OMG so hot outside, amirite?! Last week in LA felt like the east coast: a ton of humidity, sort of overcast days (which I sort of liked) paired with high temperatures. That winner of a combo resulted in my makeup sliding off my face and my hair all frizzy. Not adorable.
That unattractive experience inspired me to make my favorite cooling-off-drink of my childhood: Chicha Morada. This is what my mama would make me when I was little.

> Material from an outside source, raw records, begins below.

(** The process ends while an operator rejects a gated node: the rejection is
    recorded, the node still waits. *)
Definition rejected : St :=
  history plain_lib [(well 100, sample_engine, CExecute 10 "r1"); (crash_at 3 200, sample_engine, CDecide "r1" "work" "bob" "rejected")] (fresh "gate").
Definition still : Env := alone (fun _ => 300) (fun _ => false) all_well.
(** The shared state once the run is driven, and after one more sweep. *)
Definition driven : Shared := sh (UpdateState still "r1" (Some RunWaitingForApproval) RunRunning "" "" (mkSt 0 (mkShared (store (sh rejected)) {["r1"]} {["wf" := (2, 1)]} nobody) [])).1.
Definition running_run : Run := stored_run (mkSt 0 driven []).
Definition spun : Shared := sh (sweep still plain_lib sample_engine running_run (mkSt 0 driven [])).1.

Lemma sweep_spins s : s = driven \/ s = spun -> forall n lg, let r := sweep still plain_lib sample_engine running_run (mkSt n s lg) in r.2 = Val true /\ sh r.1 = spun.
Proof. intros [-> | ->] n lg; vm_compute; split; reflexivity. Qed.
Lemma loop_spins fuel : forall s n lg, s = driven \/ s = spun -> exists st, sweep_loop still plain_lib sample_engine fuel "r1" running_run (mkSt n s lg) = (st, Exc OutOfFuel).
Proof.
  induction fuel as [|fuel IH]; intros s n lg Hs; cbn [sweep_loop]; [eexists; reflexivity|].
  pose proof (sweep_spins s Hs n lg) as [E1 E2]. destruct (sweep still plain_lib sample_engine running_run (mkSt n s lg)) as [[n1 s1 lg1] r] eqn:Er. cbn [fst snd sh] in E1, E2. subst r s1.
  rewrite (bind_val _ _ _ _ _ (try_val _ _ _ _ Er)). unfold GetRun.
  rewrite (bind_val _ _ _ (mkSt (S n1) spun lg1) running_run) by (rewrite quiet_get by done; vm_compute; reflexivity).
  assert (run_Terminal (r_State running_run) = false) as -> by (vm_compute; reflexivity). cbn [negb]. unfold runCtxErr.
  rewrite (bind_val _ _ _ (mkSt (S (S n1)) spun lg1) false) by (erewrite bind_val; [|by apply quiet_step]; done). apply IH. by right.
Qed.
Lemma finally_exc {A} (m : M A) (c : M unit) st st1 st2 err : m st = (st1, Exc err) -> c st1 = (st2, Val tt) -> finally m c st = (st2, Exc err).
Proof. intros H1 H2. unfold finally, mbind, M_bind, try. rewrite H1. by rewrite H2. Qed.
Lemma execute_unfold fuel n : exists st, sh st = driven /\ forall st', sweep_loop still plain_lib sample_engine fuel "r1" running_run st = (st', Exc OutOfFuel) ->
  drive still plain_lib sample_engine fuel "r1" (stored_run rejected) (mkSt n (mkShared (store (sh rejected)) {["r1"]} {["wf" := (2, 1)]} nobody) (log rejected)) = (st', Exc OutOfFuel).
Proof.
  exists (mkSt (S (S n)) driven (log rejected)). split; [done|]. intros st' H. unfold drive.
  rewrite (bind_val _ _ _ (mkSt n (mkShared (store (sh rejected)) {["r1"]} {["wf" := (2, 1)]} nobody) (log rejected)) (inl tt)) by (vm_compute; reflexivity).
  unfold GetRun. rewrite (bind_val _ _ _ (mkSt (S n) (mkShared (store (sh rejected)) {["r1"]} {["wf" := (2, 1)]} nobody) (log rejected)) (stored_run rejected)) by (rewrite quiet_get by done; vm_compute; reflexivity).
  assert (r_State (stored_run rejected) = RunWaitingForApproval) as Es by (vm_compute; reflexivity). rewrite Es. cbn [run_Terminal].
  rewrite (bind_val _ _ _ (mkSt (S (S n)) driven (log rejected)) running_run) by (vm_compute; reflexivity). exact H.
Qed.
(** (C6) The books of a job.  Along every sequence of ledger operations the record
    of a job only moves from nothing to reserved, from reserved to released, from
    any of these to settled by an estimate, and from anything to settled by an
    actual amount, which is final and never replaced.  The money spent grows by
    exactly the actual amounts of the jobs that became settled meanwhile, each
    job charged once. *)
Theorem ledger_charges_once (l : Ledger) (ops : list LedgerOp) :
  let l' := fold_left ledger_step ops l in
  (forall job, rtc life (state_of l job) (state_of l' job) /\ (settled l job -> l_byJob l' !! job = l_byJob l !! job))
  /\ exists charges, accounts l l' charges.
Proof.
  assert (forall ops l0 charges, accounts l l0 charges -> (forall job, settled l job -> settled l0 job) ->
    (forall job, rtc life (state_of l0 job) (state_of (fold_left ledger_step ops l0) job)
       /\ (settled l0 job -> l_byJob (fold_left ledger_step ops l0) !! job = l_byJob l0 !! job))
    /\ exists charges', accounts l (fold_left ledger_step ops l0) charges') as H.
  { clear ops. induction ops as [|op ops IH]; intros l0 charges Hc Hst; cbn [fold_left]; [split; [by split|eauto]|].
    destruct (accounts_step l l0 op charges Hc Hst) as [charges' Hc'].
    assert (forall job, settled l0 job -> settled (ledger_step l0 op) job) as Hmono
      by (intros job Hs; apply (settled_books l0); [by apply settled_stays|done]).
    destruct (IH (ledger_step l0 op) charges' Hc') as [I1 I2]; [by auto|]. split; [|done].
    intros job. destruct (I1 job) as [J1 J2]. split; [|intros Hs; rewrite J2 by auto; by apply settled_stays].
    etrans; [|exact J1]. destruct (decide (op_job op = job)) as [<-|Hne]; [apply ledger_step_life|].
    pose proof (ledger_step_other l0 op job Hne) as E. unfold same_books in E. unfold state_of. by rewrite E. }
  apply (H ops l []); [|done]. split_and!; [done|constructor| |by intros job a ?%not_elem_of_nil]. intros job. cbn. rewrite elem_of_nil. naive_solver.
Qed.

So…here’s the deal: This drink is made from corn. Yes! Corn! Beautiful Peruvian purple corn that’s been dried. You can find it at most Latin supermarkets and online here. Note: It should run you about $4 at a latin market, so amazon is a little bit more expensive.
Look how pretty the purple corn is!
The corn is tossed into a pot with water, cinnamon sticks, whole cloves and the peel from a pineapple (waste nothing! and plus it gives it a hint of pineapple flavor).
It simmers for 45 minutes and when it’s done your house will smell spicy and fruity and your chicha will be a beautiful, dark purple hue.
Then it’s time to add the fresh lime juice and sugar. Below it says 1 cup of sugar. This wasn’t super sweet, so feel free to taste it after the 1 cup of sugar and add more if you like!
Chicha usually comes in two forms: fermented and non-fermented. Usually the fermented chicha is more like beer, still made from corn, but almost like a beer.
That’s not what we’re making today. This is non-fermented and non-alcoholic. But I urge a splash of good rum in one of these cups. Or a splash of Pisco wouldn’t hurt either.
Top each drink with a small handful of diced pineapple and apple. Screams summer time.
Peruvian Chicha MoradaPrint
- 1 (15-ounce) bag of dried purple corn
- 12 cups water
- 3 whole cinnamon sticks
- 1 whole pineapple, diced , (peel reserved)
- 1 cup white granulated sugar
- 1/2 cup fresh lime juice
- 1 green apple, diced, for serving
- To a large pot, add the corn, water, cinnamon sticks, cloves and half of the pineapple peels. Heat over high heat and once the mixture reaches a boil, reduce the heat to medium-low and simmer for 45 minutes.
- Remove the chicha from the heat and pour in the sugar and fresh lime juice. Place a strainer atop a large bowl and pour mixture through it, catching the large corn ears, pulp and pineapple. Refrigerate until cold. To serve, add ice, and a small handful of diced pineapple and apple to each glass; add chichca and serve immediately.